E chi li ha mai dimenticati gli Azari and III? Grandi assenti dalle scene negli ultimi due anni, sono stati la prima band a vantare di essere andata in tour con Madonna al loro debutto, nonché di aver bucato con un album eponimo che, ascoltato oggi, si colloca perfettamente nel filone di new House che sta attraversando i dancefloor di tutto il mondo. Ed è qui che gli Azari ti sorprendono: abbandonate Roland e falsetti, si ripresentano alle soglie del 2014 con un EP – Lost Express – dal beat Gesaffelsteiniano, a metà strada tra Detroit e Berlino, cassa dritta e mood da after party.
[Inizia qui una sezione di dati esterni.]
(** A child in terms of the table. *)
Lemma child_Some st p nm i : vfs_wf st → Forall (λ c, c ≠ 0) nm →
  child st p nm = Some i ↔ ∃ n, table st !! i = Some n ∧ live n = true ∧ nd_parent n = Z.of_nat p ∧ nd_name n = nm.
Proof.
  intros W Hnm. assert (Hz : ∀ j n, table st !! j = Some n → live n = true → nd_parent n = Z.of_nat p → Forall (λ c, c ≠ 0) (nd_name n)).
  { intros j n Hj Hl Hp. destruct (decide (j = O)) as [->|Hj0].
    - destruct (vw_root _ W) as (r & Hr & _ & _ & Hrp). rewrite Hj in Hr. injection Hr as <-. lia.
    - destruct (vw_node _ W j n Hj Hl Hj0) as [(_ & _ & ? & _) _]. done. }
  assert (Hp : ∀ j n, table st !! j = Some n → is_child (Z.of_nat p) n && str_eq (nd_name n) nm = true ↔
    live n = true ∧ nd_parent n = Z.of_nat p ∧ nd_name n = nm).
  { intros j n Hj. unfold is_child. rewrite !andb_true_iff, Z.eqb_eq. split.
    - intros [[Hl Hp] Hs]. rewrite str_eq_names, bool_decide_eq_true in Hs by eauto. done.
    - intros (Hl & Hp & <-). rewrite str_eq_names by eauto. by rewrite bool_decide_true. }
  unfold child. split.
  - intros (n & Hn & Ht)%find_idx_lookup. exists n. split; [done|]. by apply (Hp i n).
  - intros (n & Hn & Ht). apply (find_idx_unique _ _ _ n); [done|by apply (Hp i n)|]. intros j m Hj Hm. apply (Hp j m Hj) in Hm as (Hl & Hpm & Hnm').
    destruct Ht as (? & ? & ?). apply (vw_uniq _ W j i m n); try done; congruence.
Qed.

Lemma child_live st p nm i : child st p nm = Some i → ∃ n, table st !! i = Some n ∧ live n = true.
Proof. intros (n & Hn & Ht)%find_idx_lookup. apply andb_prop in Ht as [Ht _]. apply andb_prop in Ht as [Ht _]. eauto. Qed.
Noi abbiamo fatto una chiacchierata con Alixander, anima dell’ormai ex- gruppo (la notizia del loro scioglimento è giusto di ieri) e ospite di questo sabato degli amici de Le Cannibale al Tunnel Club. La curiosità di vedere cosa ne uscirà fuori è al livello max.
You’re part of what looks like a contemporary multi-faceted collective, with all four of you involved in every part of the creative process. Where do your inspirations come from?
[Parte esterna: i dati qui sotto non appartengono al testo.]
Lemma delete_step st p : vfs_wf st → path_ok p → refines (FDelete p) st.
Proof.
  intros W Hp. unfold refines. cbn [fs_exec]. unfold vfs_delete. destruct (aresolve (tree_of st) p) as [w|] eqn:Er.
  2: { rewrite (unresolved st p W Hp Er). eexists _, _, st, _. split; [done|]. split; [by apply S_delete_none|done]. }
  destruct (resolved st p w W Hp Er) as (i & n & Hg & -> & Hw & Hn & Hl & -> & Ht & Hroot). rewrite (proj2 (Z.ltb_ge (Z.of_nat i) 0)) by lia.
  destruct (decide (i = O)) as [->|H0].
  { eexists _, _, st, _. split; [done|]. split; [apply S_delete_root; rewrite Er; f_equal; by apply Hroot|done]. }
  rewrite (proj2 (Z.eqb_neq (Z.of_nat i) 0)) by lia. assert (Hwn : w ≠ []) by (by rewrite Hroot).
  destruct (vw_kind _ W i n Hn Hl) as [Hino Hkind]. destruct (has_children (Z.of_nat i) st) eqn:Ehc.
  { apply has_children_spec in Ehc as (j & m & Hj & Hlj & Hpj). assert (Hd : nd_type n = VFS_DIRECTORY) by (by eapply children_in_dirs). rewrite Hd. cbn [Z.eqb Pos.eqb andb].
    destruct (decide (j = O)) as [->|Hj0]; [destruct (vw_root _ W) as (r & Hr & _ & _ & ?); rewrite Hj in Hr; injection Hr as <-; lia|].
    destruct (vw_node _ W j m Hj Hlj Hj0) as [(_ & _ & Hz & _) _].
    eexists _, _, st, _. split; [done|]. split; [|done]. apply (S_delete_full _ p w (nd_name m) (anode m)); [done|done|rewrite Ht; unfold anode; by rewrite Hd|].
    apply (tree_of_Some _ _ _ W). split; [by apply good_snoc|]. exists j, m. split_and!; try done. rewrite walk_snoc, Hw. cbn [mbind option_bind]. apply child_Some; [done|done|]. by exists m. }
  rewrite andb_false_r, Hino. cbn [Z.leb Z.compare].
  assert (Hch : ∀ j m, table st !! j = Some m → live m = true → nd_parent m ≠ Z.of_nat i).
  { intros j m Hj Hlj E. assert (has_children (Z.of_nat i) st = true); [|congruence]. apply has_children_spec. by exists j, m. }
  assert (∃ h, (if negb (Z.land (nd_flags n) VFS_FLAG_WRITABLE =? 0) || (nd_type n =? VFS_SYMLINK) then data_free (nd_data n) st else Some st) = Some (st <| v_heap := h |>)) as [h ->].
  { destruct Hkind as [(Hty & -> & ->)|[Hty Hf]]; [exists (v_heap st); rewrite Hty; by destruct st|]. rewrite Hty. unfold file_ok in Hf. destruct (nd_data n); try done.
    cbn [Z.eqb orb]. rewrite orb_false_r. case_match; [by eexists|exists (v_heap st); by destruct st]. }
  cbn [mbind option_bind]. set (st1 := st <| v_heap := h |>). assert (W1 : vfs_wf st1) by (by apply wf_heap).
  pose proof (set_node_upd st1 i n (λ n, n <| nd_name := [] |> <| nd_data := DNull |> <| nd_size := 0 |> <| nd_capacity := 0 |> <| nd_flags := 0 |> <| nd_parent := -1 |>
    <| nd_inode := -1 |>) ltac:(apply W1) Hn) as U. apply upd_heap_l in U. match type of U with upd _ _ _ ?m => set (n' := m) in U end. set (st' := set_node _ _ st1) in *.
  assert (W' : vfs_wf st') by (by apply (wf_drop st st' i n')).
  eexists _, _, st', _. split; [done|]. split; [apply (S_delete _ p w); [done|done|]|split; [|done]].
  - intros nm. destruct (tree_of st (w ++ [nm])) as [a|] eqn:E; [|done]. exfalso. apply (tree_of_Some _ _ _ W) in E as (Hg' & j & m & Hwj & Hm & Hlm & _).
    rewrite walk_snoc, Hw in Hwj. cbn [mbind option_bind] in Hwj. apply (Hch j m Hm Hlm). by eapply child_parent.
  - intros u. by apply (tree_del st st' i n' W W' U).
Qed.

Lemma rename_step st p q : vfs_wf st → path_ok p → path_ok q → refines (FRename p q) st.
Proof.
  intros W Hp Hq. unfold refines. cbn [fs_exec]. unfold vfs_rename. destruct (aresolve (tree_of st) p) as [w|] eqn:Er.
  2: { rewrite (unresolved st p W Hp Er). eexists _, _, st, _. split; [done|]. split; [apply S_rename_none; by left|done]. }
  destruct (resolved st p w W Hp Er) as (i & n & Hg & -> & Hw & Hn & Hl & -> & Ht & Hroot). rewrite (proj2 (Z.ltb_ge (Z.of_nat i) 0)) by lia. cbn [orb].
  destruct (decide (i = O)) as [->|H0].
  { eexists _, _, st, _. split; [done|]. split; [apply S_rename_none; right; rewrite Er; f_equal; by apply Hroot|done]. }
  rewrite (proj2 (Z.eqb_neq (Z.of_nat i) 0)) by lia. assert (Hwn : w ≠ []) by (by rewrite Hroot). destruct (aplace (tree_of st) q) as [e|[d base]] eqn:Ea.
  { destruct (place_err st q e W Hq Ea) as [-> He]. eexists _, _, st, _. split; [done|]. split; [by apply (S_rename_err _ p q w)|done]. }
  pose proof (place_spec st q W Hq) as Hs. rewrite Ea in Hs. destruct Hs as (Hgd & Hgn & k & kn & Hwk & Hch & Hk & Hlk & Hdk & ->).
  destruct (vw_kind _ W i n Hn Hl) as [Hino Hkind]. rewrite Hino. cbn [Z.leb Z.compare].
  pose proof (set_node_upd st i n (λ n, n <| nd_parent := Z.of_nat k |> <| nd_name := name_copy base |>) ltac:(apply W) Hn) as U.
  match type of U with upd _ _ _ ?m => set (n' := m) in U end. set (st' := set_node _ _ st) in *. pose proof Hgn as (Hne & _ & Hz & _).
  assert (Hnm : nd_name n' = base) by (by apply name_copy_good). assert (Hl' : live n' = true) by (unfold live; rewrite Hnm; by rewrite bool_decide_false).
  assert (W' : vfs_wf st').
  { apply (wf_put st st' i n'); try done; [by rewrite Hnm|destruct (decide (k = i)) as [->|Hki]| |].
    - right. split; [done|]. rewrite Hn in Hk. injection Hk as <-. done.
    - left. exists k, kn. split_and!; done.
    - intros j m _ Hj Hlj Hpj Hnj. assert (child st k base = Some j); [|congruence]. apply child_Some; [done|done|]. exists m. by rewrite <- Hnm.
    - intros j m _ Hj Hlj Hpj. apply (children_in_dirs st i n j m W Hn Hj Hlj Hpj). }
  eexists _, _, st', _. split; [done|]. split; [by apply (S_rename _ p q w d base)|]. split; [|done]. intros u. rewrite <- Hnm.
  apply (tree_move st st' i n' W W' U n k); try done; by rewrite Hnm.
Qed.

(** ** Contents *)

Lemma double_cap_ge fuel cap fin : 0 < cap → fin ≤ 2 ^ 30 → fin ≤ cap * 2 ^ Z.of_nat fuel → fin ≤ double_cap fuel cap fin.
Proof.
  revert cap. induction fuel as [|fuel IH]; intros cap Hc Hf Hb; cbn [double_cap]; [lia|]. destruct (cap <? fin) eqn:E; bool_hyps; [|lia].
  rewrite u64_id by lia. apply IH; [lia|done|]. rewrite Nat2Z.inj_succ, Z.pow_succ_r in Hb by lia. lia.
Qed.

Lemma new_capacity_ge cap fin : 0 < cap → fin ≤ VFS_MAX_FILE_SIZE → fin ≤ new_capacity cap fin.
Proof.
  intros Hc Hf. unfold new_capacity. rewrite (proj2 (Z.eqb_neq cap 0)) by lia. apply Z.min_glb; [|done]. apply double_cap_ge; [lia|lia|].
  assert (2 ^ 30 ≤ 2 ^ Z.of_nat 64) by (by vm_compute). nia.
Qed.

(** The buffer has room for [fin] bytes and holds the same contents, or there is no
    memory. *)
Lemma ensure_spec st i n fin :
  vfs_wf st → table st !! i = Some n → file_ok n → fin ≤ VFS_MAX_FILE_SIZE →
  ∃ e st1, ensure_capacity (Z.of_nat i) fin st = Some (e, st1) ∧
    ((e = Some (- ENOMEM) ∧ ∃ h, st1 = st <| v_heap := h |>) ∨
     (e = None ∧ ∃ b1 cap, upd st st1 i (n <| nd_data := DHeap b1 |> <| nd_capacity := cap |>) ∧
        table st1 !! i = Some (n <| nd_data := DHeap b1 |> <| nd_capacity := cap |>) ∧ Z.of_nat (length b1) = cap ∧ 0 < cap ∧ fin ≤ cap ∧ nd_size n ≤ cap ∧
        take (Z.to_nat (nd_size n)) b1 = take (Z.to_nat (nd_size n)) (data_bytes (nd_data n)))).
Proof.
  intros W Hn Hf Hfin. unfold ensure_capacity. rewrite (node_at_table _ _ _ Hn). unfold file_ok in Hf. destruct (nd_data n) as [|b|] eqn:Ed; try done. destruct Hf as (Hlb & Hsz & Hc).
  destruct (nd_capacity n <? fin) eqn:E; bool_hyps.
  - set (new_cap := new_capacity _ _). assert (fin ≤ new_cap) by (by apply new_capacity_ge). cbn [data_grow]. unfold buf_alloc.
    pose proof (bh_alloc_len new_cap (v_heap st)) as Hlen. destruct (bh_alloc new_cap (v_heap st)) as [[fresh|] h]; cbn [mbind option_bind data_free].
    2: { eexists _, _. split; [done|]. left. split; [done|]. by exists h. }
    specialize (Hlen fresh eq_refl). eexists None, _. split; [done|]. right. split; [done|].
    match goal with |- context [set_node _ _ ?s] => set (st1 := s) end. set (b1 := take (Z.to_nat new_cap) b ++ drop (length b) fresh). exists b1, new_cap.
    pose proof (set_node_upd st1 i n (λ n, n <| nd_data := DHeap b1 |> <| nd_capacity := new_cap |>) ltac:(apply W) Hn) as U.
    assert (Hb1 : take (Z.to_nat new_cap) b = b) by (apply take_ge; lia).
    split; [destruct U; by split|]. split; [by rewrite (up_table _ _ _ _ U), decide_True|]. split; [unfold b1; rewrite Hb1, length_app, length_drop; lia|].
    split; [lia|]. split; [done|]. split; [lia|]. unfold b1. rewrite Hb1. cbn. rewrite take_app_le by lia. done.
  - eexists None, st. split; [done|]. right. split; [done|]. exists b, (nd_capacity n).
    assert (n <| nd_data := DHeap b |> <| nd_capacity := nd_capacity n |> = n) as -> by (rewrite <- Ed; by destruct n).
    split; [split; [intros j; case_decide; [by subst j|done]|done|pose proof (vw_count _ W); lia|done]|]. split_and!; (done || lia).
Qed.

(** The buffer holds the written bytes. *)
Lemma written_spec (b1 buf : list Z) (size off : nat) :
  (size ≤ length b1)%nat → (off + length buf ≤ length b1)%nat →
  take (size `max` (off + length buf)) (splice off buf b1) = written (take size b1) (slice size (off - size) b1) off buf.
Proof.
  intros Hs Hf. unfold splice, written, slice. rewrite take_take_drop, take_take. rewrite (Nat.min_l off) by lia.
  rewrite take_app_ge by (rewrite length_take; lia). rewrite length_take, Nat.min_l by lia. f_equal. rewrite take_app_ge by lia. f_equal. rewrite skipn_firstn_comm.
  destruct (decide (size ≤ off + length buf)%nat); [rewrite Nat.max_r by lia|rewrite Nat.max_l by lia].
  - replace (off + length buf - off - length buf)%nat with O by lia. replace (size - (off + length buf))%nat with O by lia. by rewrite !take_0.
  - f_equal. lia.
Qed.

Lemma resized_spec (b1 : list Z) (size n : nat) :
  (size ≤ length b1)%nat → (n ≤ length b1)%nat → take n (splice size (replicate (n - size) 0) b1) = resized (take size b1) n.
Proof.
  intros Hs Hn. unfold splice, resized. rewrite length_replicate, length_take, Nat.min_l by lia. destruct (decide (n ≤ size)%nat).
  - replace (n - size)%nat with O by lia. cbn. rewrite !app_nil_r, Nat.add_0_r, take_drop. by rewrite take_take, Nat.min_l by lia.
  - rewrite (take_ge (take size b1) n) by (rewrite length_take; lia). rewrite take_app_ge by (rewrite length_take; lia). rewrite length_take, Nat.min_l by lia. f_equal.
    rewrite take_app_le by (rewrite length_replicate; lia). apply take_ge. rewrite length_replicate. lia.
Qed.

(** The contents of the file at [w] change. *)
Lemma data_step st i n w d size cap st1 n1 :
  vfs_wf st → table st !! i = Some n → live n = true → nd_type n = VFS_FILE → walk st w = Some i → good w → i ≠ O →
  upd st st1 i n1 → table st1 !! i = Some n1 → n1 = n <| nd_data := d |> <| nd_capacity := cap |> →
  ∀ d' f, f n1 = n1 <| nd_data := d' |> <| nd_size := size |> → file_ok (f n1) →
  let st' := set_node (Z.of_nat i) f st1 in
  vfs_wf st' ∧ ∀ u, tree_of st' u = tput (tree_of st) w (Some (AFile (take (Z.to_nat size) (data_bytes d')) (writable n))) u.
Proof.
  intros W Hn Hl Hty Hw Hg H0 U1 Hn1 E1 d' f Ef Hok st'. pose proof (set_node_upd st1 i n1 f ltac:(apply U1) Hn1) as U2.
  pose proof (upd_trans _ _ _ _ _ _ U1 U2) as U. fold st' in U. set (n' := f n1) in *.
  assert (Hpn : nd_parent n' = nd_parent n) by (by rewrite Ef, E1). assert (Hnn : nd_name n' = nd_name n) by (by rewrite Ef, E1).
  assert (Hl' : live n' = true) by (unfold live; by rewrite Hnn). destruct (vw_node _ W i n Hn Hl H0) as [Hgn (p & pn & Hp & Hpt & Hlp & Hdp)]. destruct (vw_kind _ W i n Hn Hl) as [Hino _].
  assert (Hty' : nd_type n' = VFS_FILE) by (by rewrite Ef, E1).
  assert (W' : vfs_wf st').
  { apply (wf_put st st' i n'); try done.
    - by rewrite Hnn.
    - left. exists p, pn. rewrite Hpn. split_and!; try done. intros ->. rewrite Hn in Hpt. injection Hpt as <-. congruence.
    - split; [by rewrite Ef, E1|by right].
    - intros j m Hj Hm Hlm Hpm Hnm. apply Hj. apply (vw_uniq _ W j i m n); congruence.
    - intros j m _ Hm Hlm Hpm. pose proof (children_in_dirs st i n j m W Hn Hm Hlm Hpm). congruence. }
  split; [done|]. intros u. rewrite (tree_same st st' i n' W W' U n w u) by done. f_equal. f_equal. unfold anode. rewrite Hty'. cbn [Z.eqb]. by rewrite Ef, E1.
Qed.

Lemma heap_step st o e h : vfs_wf st → allocates o = true → e = - ENOMEM →
  fstep (tree_of st) o e [] (tree_of st) ∧ (∀ w, tree_of (st <| v_heap := h |>) w = tree_of st w) ∧ vfs_wf (st <| v_heap := h |>).
Proof. intros W Ho ->. split; [apply S_nospace; [done|by left]|]. split; [done|by apply wf_heap]. Qed.

(** The checks at the start of the operations on a node. *)
Lemma node_checks st i n : table st !! i = Some n → (Z.of_nat i <? 0) || (Z.of_nat (node_count st) <=? Z.of_nat i) = false.
Proof. intros [_ Hlt]%table_Some. rewrite orb_false_iff, Z.ltb_ge, Z.leb_gt. lia. Qed.

Lemma dir_readonly n : nd_flags n = 0 → (Z.land (nd_flags n) VFS_FLAG_WRITABLE =? 0) = true.
Proof. by intros ->. Qed.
Mostly from the current state of our lives, which was one way during the last album and somewhere else now. We’re still ourselves but we’re also something else.
Is Toronto a good scene to grow up in?
In and around the greater Toronto area is pretty cool growing up, the nature preserved green belt, the old lake bed escarpment, industrial desolation and farmlands on the outskirts and a major metropolis vibe downtown. See any David Cronenberg picture to get the feeling…
You are musicians, producers and DJs. Which is the part you have enjoyed most in the past years?
The other stuff, the human stuff, the things that bind us. Experiences, memories, emotions. The business and the art VS the family and the soul are at constant odds, how you deal with that is part of the game.
You recently debuted on Get Physical Music with two mixes, with completely different approaches. Do you prefer working together or apart?
We’re both [Alexander & Dinamo Azari] notorious alpha males but we have worked together as a band up till recently when we’ve divided time between touring and studio work. We’ve been working an a new album that spans a lot of new territory, hopefully while maintaining the qualities people were first drawn to.
2013 marks the 5th anniversary of your group, starting from the hit single that gave you worldwide success. How have things changed over the years?
We’re still the same old us, for better or worse, we could have done more if we didn’t only play by our own rules, but in the end we couldn’t have it any other way. The point of all this was culturally motivated not economically.
There’s a sort of comeback of classic House sound in almost every electronic production in the past months that many people saw also in your debut album two years ago. Do you feel like a kind of precursor?
The way we see it, it never went away but we brought it back. It was a left-hand path art and ritual and the spell was cast in a specifically timed vortex.
Lots of your tracks are connected to human behaviours. Are they self-related? (I don’t want to ask you directly if you are maniacs or not)
We’re maniacal lovestruck fairies watching over the night breed and inscribing their trials and tribulations.
Are you planning to tour in the next months? Or are you more focused on productions?
Dinamo is DJin’ in the USA soon and ‘m hitting Europe this November/December. Maniacal times ahead!